■ DESCRIPTION OF THE TASK ■
Beneath this line are the data; copy exactly the part of them that opens with the line containing "wf s -> l ∈ listeners (threads s) -> p" and closes with the line containing "intros Hw. unfold run, new_call.", and only that part.

■ EXCERPTED RECORDS ■

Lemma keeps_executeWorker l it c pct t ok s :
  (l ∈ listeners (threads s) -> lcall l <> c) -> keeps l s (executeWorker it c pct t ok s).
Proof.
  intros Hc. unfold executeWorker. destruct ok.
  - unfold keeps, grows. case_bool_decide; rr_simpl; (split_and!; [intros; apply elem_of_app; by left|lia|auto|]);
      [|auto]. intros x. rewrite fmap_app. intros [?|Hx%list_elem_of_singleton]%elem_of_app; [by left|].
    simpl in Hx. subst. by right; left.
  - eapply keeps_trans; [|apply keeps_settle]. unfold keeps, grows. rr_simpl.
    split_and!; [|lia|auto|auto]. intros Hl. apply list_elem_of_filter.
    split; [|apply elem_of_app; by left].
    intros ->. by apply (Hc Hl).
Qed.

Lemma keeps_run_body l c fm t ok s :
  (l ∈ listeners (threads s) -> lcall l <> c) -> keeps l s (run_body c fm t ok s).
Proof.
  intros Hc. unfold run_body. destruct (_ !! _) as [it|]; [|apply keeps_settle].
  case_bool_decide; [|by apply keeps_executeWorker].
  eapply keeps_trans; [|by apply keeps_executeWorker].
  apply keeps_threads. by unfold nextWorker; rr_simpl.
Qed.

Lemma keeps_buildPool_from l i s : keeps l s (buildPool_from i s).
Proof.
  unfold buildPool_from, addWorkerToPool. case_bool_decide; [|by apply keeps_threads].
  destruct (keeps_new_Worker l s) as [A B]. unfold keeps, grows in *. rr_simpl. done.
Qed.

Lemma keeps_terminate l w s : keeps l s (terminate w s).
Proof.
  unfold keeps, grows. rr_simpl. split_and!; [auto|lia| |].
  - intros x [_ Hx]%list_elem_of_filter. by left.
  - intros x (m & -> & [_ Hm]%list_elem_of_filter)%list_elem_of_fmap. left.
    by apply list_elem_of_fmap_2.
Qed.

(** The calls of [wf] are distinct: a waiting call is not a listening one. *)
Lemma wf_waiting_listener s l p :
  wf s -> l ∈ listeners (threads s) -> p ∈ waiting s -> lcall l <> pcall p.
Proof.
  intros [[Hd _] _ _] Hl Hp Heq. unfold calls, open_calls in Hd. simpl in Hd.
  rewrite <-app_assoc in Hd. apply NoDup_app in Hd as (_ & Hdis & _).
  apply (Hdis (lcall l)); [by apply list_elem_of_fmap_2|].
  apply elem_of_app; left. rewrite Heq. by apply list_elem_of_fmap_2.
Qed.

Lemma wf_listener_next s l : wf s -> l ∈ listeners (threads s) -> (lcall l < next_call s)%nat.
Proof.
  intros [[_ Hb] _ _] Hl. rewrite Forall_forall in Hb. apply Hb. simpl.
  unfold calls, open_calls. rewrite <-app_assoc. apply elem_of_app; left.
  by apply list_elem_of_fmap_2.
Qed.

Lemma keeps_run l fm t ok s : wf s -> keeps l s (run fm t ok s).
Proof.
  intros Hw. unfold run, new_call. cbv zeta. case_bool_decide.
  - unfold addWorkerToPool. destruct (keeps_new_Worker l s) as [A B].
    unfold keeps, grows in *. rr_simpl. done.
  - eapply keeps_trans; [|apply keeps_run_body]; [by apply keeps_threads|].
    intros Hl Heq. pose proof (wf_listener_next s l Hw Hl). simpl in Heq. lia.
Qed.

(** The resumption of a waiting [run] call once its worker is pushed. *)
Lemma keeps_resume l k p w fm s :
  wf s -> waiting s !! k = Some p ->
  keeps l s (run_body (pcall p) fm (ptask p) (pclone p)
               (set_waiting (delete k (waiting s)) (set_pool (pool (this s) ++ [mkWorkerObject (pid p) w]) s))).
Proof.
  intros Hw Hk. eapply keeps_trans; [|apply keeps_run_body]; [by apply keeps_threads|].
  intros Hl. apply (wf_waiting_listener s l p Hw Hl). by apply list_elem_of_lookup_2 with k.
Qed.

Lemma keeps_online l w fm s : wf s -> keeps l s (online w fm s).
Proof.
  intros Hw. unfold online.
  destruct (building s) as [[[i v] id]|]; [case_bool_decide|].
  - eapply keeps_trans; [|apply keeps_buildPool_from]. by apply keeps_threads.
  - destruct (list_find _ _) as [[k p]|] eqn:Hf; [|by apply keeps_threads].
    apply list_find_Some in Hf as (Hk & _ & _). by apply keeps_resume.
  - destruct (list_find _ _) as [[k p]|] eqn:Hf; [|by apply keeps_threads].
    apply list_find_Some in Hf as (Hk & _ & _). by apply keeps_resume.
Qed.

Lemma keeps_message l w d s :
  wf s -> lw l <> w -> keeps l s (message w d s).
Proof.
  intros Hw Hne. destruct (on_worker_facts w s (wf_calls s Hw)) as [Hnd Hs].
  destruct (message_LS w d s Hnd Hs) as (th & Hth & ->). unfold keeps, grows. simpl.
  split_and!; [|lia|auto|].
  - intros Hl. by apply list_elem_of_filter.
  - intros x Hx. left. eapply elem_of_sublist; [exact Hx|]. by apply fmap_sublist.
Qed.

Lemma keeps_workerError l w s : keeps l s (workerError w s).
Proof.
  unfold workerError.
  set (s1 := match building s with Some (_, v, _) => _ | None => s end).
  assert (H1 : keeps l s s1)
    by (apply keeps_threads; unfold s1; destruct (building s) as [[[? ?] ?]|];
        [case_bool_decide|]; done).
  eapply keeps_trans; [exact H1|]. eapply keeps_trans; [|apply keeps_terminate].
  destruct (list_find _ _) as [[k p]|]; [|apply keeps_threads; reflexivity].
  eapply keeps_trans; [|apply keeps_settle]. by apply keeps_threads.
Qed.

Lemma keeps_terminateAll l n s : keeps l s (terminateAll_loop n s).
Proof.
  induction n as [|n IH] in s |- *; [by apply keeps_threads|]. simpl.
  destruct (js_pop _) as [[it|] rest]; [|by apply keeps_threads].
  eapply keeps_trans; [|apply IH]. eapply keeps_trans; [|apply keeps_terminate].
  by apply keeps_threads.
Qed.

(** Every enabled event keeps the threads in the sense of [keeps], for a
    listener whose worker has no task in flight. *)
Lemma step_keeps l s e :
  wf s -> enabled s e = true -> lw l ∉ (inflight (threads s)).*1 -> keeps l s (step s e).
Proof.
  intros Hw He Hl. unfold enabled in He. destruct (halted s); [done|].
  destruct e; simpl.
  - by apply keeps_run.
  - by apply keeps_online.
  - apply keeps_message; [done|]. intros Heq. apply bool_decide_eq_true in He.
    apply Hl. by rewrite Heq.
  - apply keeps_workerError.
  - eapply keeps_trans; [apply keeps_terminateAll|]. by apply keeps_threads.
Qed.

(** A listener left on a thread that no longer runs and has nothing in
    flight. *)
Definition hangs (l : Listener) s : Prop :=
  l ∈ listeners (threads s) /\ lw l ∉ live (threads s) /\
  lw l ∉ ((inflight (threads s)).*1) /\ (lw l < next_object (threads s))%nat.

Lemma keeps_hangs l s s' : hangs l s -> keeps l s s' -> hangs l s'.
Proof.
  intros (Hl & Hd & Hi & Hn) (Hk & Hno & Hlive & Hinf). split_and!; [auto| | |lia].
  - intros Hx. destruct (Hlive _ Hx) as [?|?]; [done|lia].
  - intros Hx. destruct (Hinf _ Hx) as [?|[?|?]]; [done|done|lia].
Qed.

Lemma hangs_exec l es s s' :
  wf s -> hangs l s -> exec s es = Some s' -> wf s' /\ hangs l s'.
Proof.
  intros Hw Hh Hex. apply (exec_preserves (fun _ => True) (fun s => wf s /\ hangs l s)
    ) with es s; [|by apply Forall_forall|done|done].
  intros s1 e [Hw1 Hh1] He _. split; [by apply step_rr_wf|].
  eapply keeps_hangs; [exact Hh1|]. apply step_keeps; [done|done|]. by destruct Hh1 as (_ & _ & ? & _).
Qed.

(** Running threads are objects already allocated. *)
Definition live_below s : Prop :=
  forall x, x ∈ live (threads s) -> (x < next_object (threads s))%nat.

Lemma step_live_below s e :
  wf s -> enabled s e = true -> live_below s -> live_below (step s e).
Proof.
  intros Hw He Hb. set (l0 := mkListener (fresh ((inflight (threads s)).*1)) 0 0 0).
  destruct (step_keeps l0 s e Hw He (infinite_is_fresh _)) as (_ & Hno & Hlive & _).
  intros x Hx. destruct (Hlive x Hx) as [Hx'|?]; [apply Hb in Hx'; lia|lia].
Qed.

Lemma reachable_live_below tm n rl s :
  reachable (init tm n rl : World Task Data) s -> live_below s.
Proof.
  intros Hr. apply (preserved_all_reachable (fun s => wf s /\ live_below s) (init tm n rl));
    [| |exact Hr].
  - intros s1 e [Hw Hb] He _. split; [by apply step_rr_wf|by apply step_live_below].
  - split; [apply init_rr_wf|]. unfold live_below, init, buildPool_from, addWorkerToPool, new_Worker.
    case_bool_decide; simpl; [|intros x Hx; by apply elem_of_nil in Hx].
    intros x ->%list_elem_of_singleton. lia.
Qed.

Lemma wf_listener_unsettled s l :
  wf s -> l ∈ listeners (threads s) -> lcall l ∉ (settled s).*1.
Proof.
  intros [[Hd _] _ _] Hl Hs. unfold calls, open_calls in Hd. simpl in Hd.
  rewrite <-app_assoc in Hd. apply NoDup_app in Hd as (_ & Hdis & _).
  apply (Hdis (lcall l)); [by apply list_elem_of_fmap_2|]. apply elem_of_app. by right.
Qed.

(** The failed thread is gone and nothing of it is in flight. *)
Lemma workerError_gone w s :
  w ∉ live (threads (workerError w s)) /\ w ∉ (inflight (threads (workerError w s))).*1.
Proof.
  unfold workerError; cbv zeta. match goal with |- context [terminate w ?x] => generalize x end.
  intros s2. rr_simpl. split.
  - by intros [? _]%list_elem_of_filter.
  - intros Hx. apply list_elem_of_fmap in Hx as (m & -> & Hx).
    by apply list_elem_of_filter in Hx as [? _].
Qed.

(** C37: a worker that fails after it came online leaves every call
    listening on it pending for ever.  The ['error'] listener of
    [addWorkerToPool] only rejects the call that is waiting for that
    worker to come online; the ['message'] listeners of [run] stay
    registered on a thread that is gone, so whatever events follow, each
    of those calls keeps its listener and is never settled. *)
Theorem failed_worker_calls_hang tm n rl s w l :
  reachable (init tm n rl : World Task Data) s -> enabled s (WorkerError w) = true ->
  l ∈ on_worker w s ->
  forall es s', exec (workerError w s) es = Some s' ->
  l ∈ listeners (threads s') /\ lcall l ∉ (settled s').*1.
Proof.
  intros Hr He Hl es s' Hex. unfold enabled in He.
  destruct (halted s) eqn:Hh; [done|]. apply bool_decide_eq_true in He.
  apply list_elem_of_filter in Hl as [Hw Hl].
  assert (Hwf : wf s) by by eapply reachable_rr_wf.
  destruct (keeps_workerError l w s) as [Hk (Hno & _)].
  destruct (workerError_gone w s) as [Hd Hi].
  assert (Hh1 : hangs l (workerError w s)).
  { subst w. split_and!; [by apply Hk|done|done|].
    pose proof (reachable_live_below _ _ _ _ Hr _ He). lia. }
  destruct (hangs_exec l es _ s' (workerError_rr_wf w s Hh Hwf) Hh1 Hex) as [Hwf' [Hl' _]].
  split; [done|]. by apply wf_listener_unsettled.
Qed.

■ RESULT ■
  wf s -> l ∈ listeners (threads s) -> p ∈ waiting s -> lcall l <> pcall p.
Proof.
  intros [[Hd _] _ _] Hl Hp Heq. unfold calls, open_calls in Hd. simpl in Hd.
  rewrite <-app_assoc in Hd. apply NoDup_app in Hd as (_ & Hdis & _).
  apply (Hdis (lcall l)); [by apply list_elem_of_fmap_2|].
  apply elem_of_app; left. rewrite Heq. by apply list_elem_of_fmap_2.
Qed.

Lemma wf_listener_next s l : wf s -> l ∈ listeners (threads s) -> (lcall l < next_call s)%nat.
Proof.
  intros [[_ Hb] _ _] Hl. rewrite Forall_forall in Hb. apply Hb. simpl.
  unfold calls, open_calls. rewrite <-app_assoc. apply elem_of_app; left.
  by apply list_elem_of_fmap_2.
Qed.

Lemma keeps_run l fm t ok s : wf s -> keeps l s (run fm t ok s).
Proof.
  intros Hw. unfold run, new_call. cbv zeta. case_bool_decide.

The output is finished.